Uno de los sanitarios se arrodilló junto a Andréi, tocando su cuello. Un segundo eterno. Luego, un leve asentimiento.

—¡Pulso débil, pero ahí está! ¡Inconsciente! ¡Trauma craneoencefálico severo, posible fractura de columna! ¡Necesitamos férula cervical YA!

No estaba muerto. No estaba muerto. Un alivio minúsculo, frágil como el cristal, se abrió paso entre el dolor y la culpa. Pero estaba roto. Gravemente. Como todos nosotros.

Me colocaron en otra camilla. El movimiento fue una tortura. Cada bache, cada giro, enviaba cuchillas de fuego a través de mi costado y mi brazo. Las luces del techo, ahora estables pero aún blancas y frías, pasaban sobre mí como soles distantes. Olía a antiséptico, a sangre, a miedo. Escuché fragmentos de conversaciones a mi alrededor:

"—...brecha en el sector Este… imposible de sellar…"

"—...bajas confirmadas: 17… 35 heridos graves…"

"—...dispositivo de interferencia… dañado en el ataque… Schneider ordena priorizar su reparación…"

"—...los lobos… desaparecieron. Como fantasmas…"

Desaparecidos. Aleksander cumplía su palabra. Se retiraba a lamer sus heridas. Dándonos tiempo para intentar sanar. Para intentar entender. Para prepararnos para lo que vendría.

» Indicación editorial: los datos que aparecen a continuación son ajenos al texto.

Lemma le_decode_encode n z :
  0 <= z < 256 ^ Z.of_nat n → le_decode (le_encode n z) = z.
Proof.
  revert z. induction n as [|n IH]; intros z Hz.
  - simpl in *. lia.
  - rewrite Nat2Z.inj_succ, Z.pow_succ_r in Hz by lia. simpl.
    rewrite IH; [pose proof (Z.div_mod z 256); lia|].
    split; [apply Z.div_pos; lia|]. apply Z.div_lt_upper_bound; lia.
Qed.

Lemma be_decode_encode n z :
  0 <= z < 256 ^ Z.of_nat n → be_decode (be_encode n z) = z.
Proof. intros Hz. unfold be_encode. rewrite be_decode_rev. by apply le_decode_encode. Qed.

Lemma length_le_encode n z : length (le_encode n z) = n.
Proof. revert z. induction n; intros; simpl; [done|]. by rewrite IHn. Qed.

Lemma length_be_encode n z : length (be_encode n z) = n.
Proof. unfold be_encode. by rewrite length_rev, length_le_encode. Qed.

Lemma le_encode_decode b :
  Forall is_byte b → le_encode (length b) (le_decode b) = b.
Proof.
  induction 1 as [|x b Hx _ IH]; simpl; [done|]. unfold is_byte in Hx.
  assert ((x + 256 * le_decode b) mod 256 = x) as ->
    by (rewrite Z.mul_comm, Z.mod_add, Z.mod_small; lia).
  assert ((x + 256 * le_decode b) / 256 = le_decode b) as ->
    by (rewrite Z.mul_comm, Z.div_add, Z.div_small; lia).
  by rewrite IH.
Qed.

Lemma le_decode_range b :
  Forall is_byte b → 0 <= le_decode b < 256 ^ Z.of_nat (length b).
Proof.
  induction 1 as [|x b Hx _ IH]; simpl length; simpl le_decode; [lia|].
  unfold is_byte in Hx. rewrite Nat2Z.inj_succ, Z.pow_succ_r by lia. lia.
Qed.

Lemma be_encode_decode b :
  Forall is_byte b → be_encode (length b) (be_decode b) = b.
Proof.
  intros Hb%Forall_rev. rewrite <-(rev_involutive b).
  generalize dependent (rev b). intros c Hc.
  rewrite be_decode_rev, length_rev. unfold be_encode. f_equal.
  by apply le_encode_decode.
Qed.

Lemma be_encode_decode_len n b :
  length b = n → Forall is_byte b → be_encode n (be_decode b) = b.
Proof. intros <-. apply be_encode_decode. Qed.

Lemma be_decode_range b :
  Forall is_byte b → 0 <= be_decode b < 256 ^ Z.of_nat (length b).
Proof.
  intros Hb%Forall_rev. rewrite <-(rev_involutive b).
  generalize dependent (rev b). intros c Hc.
  rewrite be_decode_rev, length_rev. by apply le_decode_range.
Qed.

Create HintDb eigen.
#[export] Hint Resolve wrap64_range wrap256_range len_nonneg : eigen.
#[export] Hint Rewrite @len_nil @len_cons @len_app : eigen.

El viaje a la nueva área médica, establecida en los sótanos más profundos y mejor blindados del complejo, fue un viaje a través de un infierno de dolor y desesperación. Pasillos abarrotados de camillas, el aire espeso con gemidos, el llanto de los moribundos, las órdenes apresuradas y las maldiciones ahogadas. Me colocaron en una esquina relativamente apartada, separada por una lona rasgada. Un médico con ojos hundidos y manos expertas pero temblorosas examinó mis heridas.

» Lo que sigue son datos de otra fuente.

Lemma Swap_Permutation l i j : Swap l i j ≡ₚ l.
  Proof.
    unfold Swap. destruct (l !! i) as [a|] eqn:Ha; [|done]. destruct (l !! j) as [b|] eqn:Hb; [|done].
    destruct (decide (i = j)) as [->|Hne].
    - simplify_eq. by rewrite list_insert_insert_eq, list_insert_id.
    - pose proof (lookup_lt_Some _ _ _ Ha). pose proof (lookup_lt_Some _ _ _ Hb).
      assert (Hab : a :: <[i:=b]> (<[j:=a]> l) ≡ₚ a :: l); [|by apply (Permutation_cons_inv Hab)].
      assert (Hins : ∀ l' k (y x : A), l' !! k = Some y → y :: <[k:=x]> l' ≡ₚ x :: l').
      { intros l' k y x Hk. pose proof (lookup_lt_Some _ _ _ Hk).
        rewrite insert_take_drop by done. rewrite <- (take_drop_middle l' k y Hk) at 3.
        rewrite <- !Permutation_middle. apply Permutation_swap. }
      rewrite Hins by by rewrite list_lookup_insert_ne.
      by rewrite Hins.
  Qed.
End Swaps.

Section Contracts.
  Context {A : Type} (less : A → A → bool) `{!StrictWeak less}.
  Implicit Types l : list A.

Lemma up_Permutation fuel l j : up less fuel l j ≡ₚ l.
  Proof.
    revert l j. induction fuel as [|fuel IH]; intros l j; [done|]. cbn [up].
    case_match; [done|]. by rewrite IH, Swap_Permutation.
  Qed.

Lemma down_loop_Permutation fuel n l i : (down_loop less fuel n l i).1 ≡ₚ l.
  Proof.
    revert l i. induction fuel as [|fuel IH]; intros l i; [done|]. cbn [down_loop].
    repeat case_match; try done. by rewrite IH, Swap_Permutation.
  Qed.

Lemma down_fst l i n : (down less l i n).1 = (down_loop less n n l i).1.
  Proof. unfold down. by destruct (down_loop _ _ _ _ _). Qed.

Lemma down_Permutation l i n : (down less l i n).1 ≡ₚ l.
  Proof. rewrite down_fst. apply down_loop_Permutation. Qed.

Lemma least_child_bounds l n i :
    (2 * i + 1 < n)%nat →
    (least_child less l n i < n)%nat ∧ (i < least_child less l n i)%nat ∧
    parent (least_child less l n i) = i.
  Proof.
    intros H. unfold least_child.
    destruct ((2 * i + 1 + 1 <? n)%nat) eqn:E; cbn [andb].
    - apply Nat.ltb_lt in E. case_match; (split_and!; [lia | lia | apply parent_child; lia]).
    - split_and!; [lia | lia | apply parent_child; lia].
  Qed.

Lemma less_co_trans a b c : less b a = false → less c b = false → less c a = false.
  Proof. intros Hba Hcb. by apply (less_incomp_trans c b a). Qed.

Lemma least_child_least l n i :
    (n ≤ length l)%nat →
    ∀ j, (0 < j < n)%nat → parent j = i → heap_at less l (least_child less l n i) j.
  Proof.
    intros Hn j Hj Hp a b Ha Hb. apply parent_child in Hp; [|lia].
    unfold least_child, less_at in Ha.
    destruct (lookup_lt_is_Some_2 l (2 * i + 1)) as [x1 Hx1]; [lia|]. rewrite Hx1 in Ha.
    replace (2 * i + 2)%nat with (2 * i + 1 + 1)%nat in * by lia.
    destruct (Nat.ltb_spec (2 * i + 1 + 1) n); cbn [andb] in Ha.
    - destruct (lookup_lt_is_Some_2 l (2 * i + 1 + 1)) as [x2 Hx2]; [lia|]. rewrite Hx2 in Ha.
      destruct (less x2 x1) eqn:E, Hp; subst j; simplify_eq; eauto using less_asym, less_irrefl.
    - destruct Hp; subst j; [|lia]. simplify_eq. apply less_irrefl.
  Qed.

  (** What holds while an element sinks: the order except around [i], and
      between the parent and the children of [i]. *)
Definition down_pre (k n i : nat) l : Prop :=
    (∀ j, (0 < j < n)%nat → (k ≤ parent j)%nat → parent j ≠ i → j ≠ i → heap_at less l (parent j) j) ∧
    (∀ j, (0 < j < n)%nat → parent j = i → (0 < i)%nat → (k ≤ parent i)%nat → heap_at less l (parent i) j).

Definition heap_but (k n i : nat) l : Prop :=
    ∀ j, (0 < j < n)%nat → (k ≤ parent j)%nat → j ≠ i → heap_at less l (parent j) j.

Lemma heap_but_all k n i l :
    heap_but k n i l → ((0 < i)%nat → (k ≤ parent i)%nat → heap_at less l (parent i) i) → heap_upto less k n l.
  Proof.
    intros H Hi j Hj Hk. destruct (decide (j = i)) as [->|]; [apply Hi; [lia|done]|by apply H].
  Qed.

Lemma less_at_spec l i j :
    less_at less l i j = true ↔ ∃ a b, l !! i = Some a ∧ l !! j = Some b ∧ less a b = true.
  Proof.
    unfold less_at. split.
    - intros H. destruct (l !! i), (l !! j); naive_solver.
    - by intros (a & b & -> & -> & ?).
  Qed.

Lemma less_at_false l i j : less_at less l i j = false → heap_at less l j i.
  Proof. unfold less_at. intros H a b Ha Hb. by rewrite Ha, Hb in H. Qed.

  (** The order of a swapped slice is the order of the slice at the exchanged
      indices. *)
Definition transp (i j y : nat) : nat := if decide (y = i) then j else if decide (y = j) then i else y.

Lemma heap_at_Swap l i j p x :
    (i < length l)%nat → (j < length l)%nat →
    heap_at less (Swap l i j) p x ↔ heap_at less l (transp i j p) (transp i j x).
  Proof.
    intros Hi Hj. unfold heap_at, transp. rewrite !lookup_Swap by done.
    repeat case_decide; done.
  Qed.

Local Ltac swapped :=
    rewrite heap_at_Swap by lia; unfold transp; repeat case_decide; try lia.

Lemma down_swap k n l i :
    (n ≤ length l)%nat → (2 * i + 1 < n)%nat → down_pre k n i l →
    let j := least_child less l n i in
    less_at less l j i = true →
    down_pre k n j (Swap l i j) ∧ heap_at less (Swap l i j) i j.
  Proof.
    intros Hn Hi [Hrest Hgrand] j Hless.
    pose proof (least_child_bounds l n i Hi) as (Hjn & Hij & Hpj). fold j in Hjn, Hij, Hpj.
    pose proof (least_child_least l n i Hn) as Hleast. fold j in Hleast.
    apply less_at_spec in Hless as (b & a & Hb & Ha & Hba).
    split; [split|].
    - intros x Hx Hk Hpx Hxj. pose proof (parent_lt x ltac:(lia)). destruct (decide (parent x = i)) as [Hpi|Hpi].
      + rewrite Hpi. swapped. by apply Hleast.
      + destruct (decide (x = i)) as [->|Hxi].
        * pose proof (parent_lt i ltac:(lia)). swapped. apply Hgrand; lia.
        * swapped. by apply Hrest.
    - intros x Hx Hpx Hj0 Hk. rewrite Hpj. pose proof (parent_lt x ltac:(lia)).
      swapped. rewrite <- Hpx. apply Hrest; lia.
    - swapped. intros u v Hu Hv. simplify_eq. by apply less_asym.
  Qed.

Lemma down_loop_spec k fuel n l i :
    (n ≤ fuel + i)%nat → (n ≤ length l)%nat → down_pre k n i l →
    (down_loop less fuel n l i = (l, i) ∧ heap_but k n i l) ∨
    ((i < (down_loop less fuel n l i).2)%nat ∧ heap_upto less k n (down_loop less fuel n l i).1).
  Proof.
    revert l i. induction fuel as [|fuel IH]; intros l i Hf Hn Hpre.
    - left. split; [done|]. destruct Hpre as [Hrest _]. intros j Hj Hk Hne.
      apply Hrest; try done. pose proof (parent_lt j). lia.
    - cbn [down_loop]. destruct (Nat.leb_spec n (2 * i + 1)) as [Hle|Hlt].
      { left. split; [done|]. destruct Hpre as [Hrest _]. intros j Hj Hk Hne.
        apply Hrest; try done. intros Hp. apply parent_child in Hp; lia. }
      pose proof (least_child_bounds l n i Hlt) as (Hjn & Hij & Hpj).
      destruct (less_at less l _ i) eqn:Hless.
      + right. destruct (down_swap k n l i Hn Hlt Hpre Hless) as [Hpre' Hat].
        destruct (IH (Swap l i (least_child less l n i)) (least_child less l n i)) as [[-> Hbut]|[Hmv Hheap]];
          [lia|by rewrite length_Swap|done| |].
        * split; [done|]. eapply heap_but_all; [done|]. intros _ _. by rewrite Hpj.
        * split; [lia|done].
      + left. split; [done|]. destruct Hpre as [Hrest _]. intros x Hx Hk Hne.
        destruct (decide (parent x = i)) as [Hp|]; [|by apply Hrest].
        rewrite Hp. intros u v Hu Hv. apply less_at_false in Hless.
        destruct (lookup_lt_is_Some_2 l (least_child less l n i)) as [c Hc]; [lia|].
        apply (less_co_trans u c v); [by apply Hless|].
        by apply (least_child_least l n i Hn x).
  Qed.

—Costado: herida penetrante por garra, posible perforación intestinal. Brazo: desgarro muscular profundo, tendón seccionado, pérdida severa de sangre. Shock hipovolémico inminente. — Sus palabras eran un diagnóstico frío de mi ruina. —Necesitamos cirugía. Ahora. Y sangre. Mucha sangre.

Me inyectaron algo que enfrió mis venas, arrastrándome hacia una niebla indolora pero consciente. Antes de que la oscuridad me reclamara por completo, vi a Dimitri asomándose detrás de la lona. Su rostro estaba pálido, su brazo vendado, pero sus ojos azules, llenos de una preocupación profunda, se encontraron con los míos.

—Andréi… — logré susurrar, la voz apenas un hilo.

—Estable. Inconsciente, pero estable. Los médicos… tienen esperanza. — Su voz tembló. —Tú… aguanta, Sonya. Por favor. Aguanta.

Aguantar.

Era lo único que me quedaba. Aguantar el dolor. Aguantar la culpa. Aguantar la promesa de un lobo alfa que me esperaba en las sombras. Aguantar para encontrar las respuestas que Aleksander había insinuado. La verdadera jaula. El Genoma BQ25. La World Exploration. James Dark.

La oscuridad me envolvió, pero no fue paz. Fue un océano negro y frío donde los ojos dorados de Aleksander brillaban como faros malditos, y sus palabras susurraban en el vacío: "Te estaré esperando, Sonya Romanov." La batalla había terminado. La guerra, la verdadera guerra, apenas comenzaba. Y mi cuerpo roto era solo el primer campo de minas que tendría que cruzar.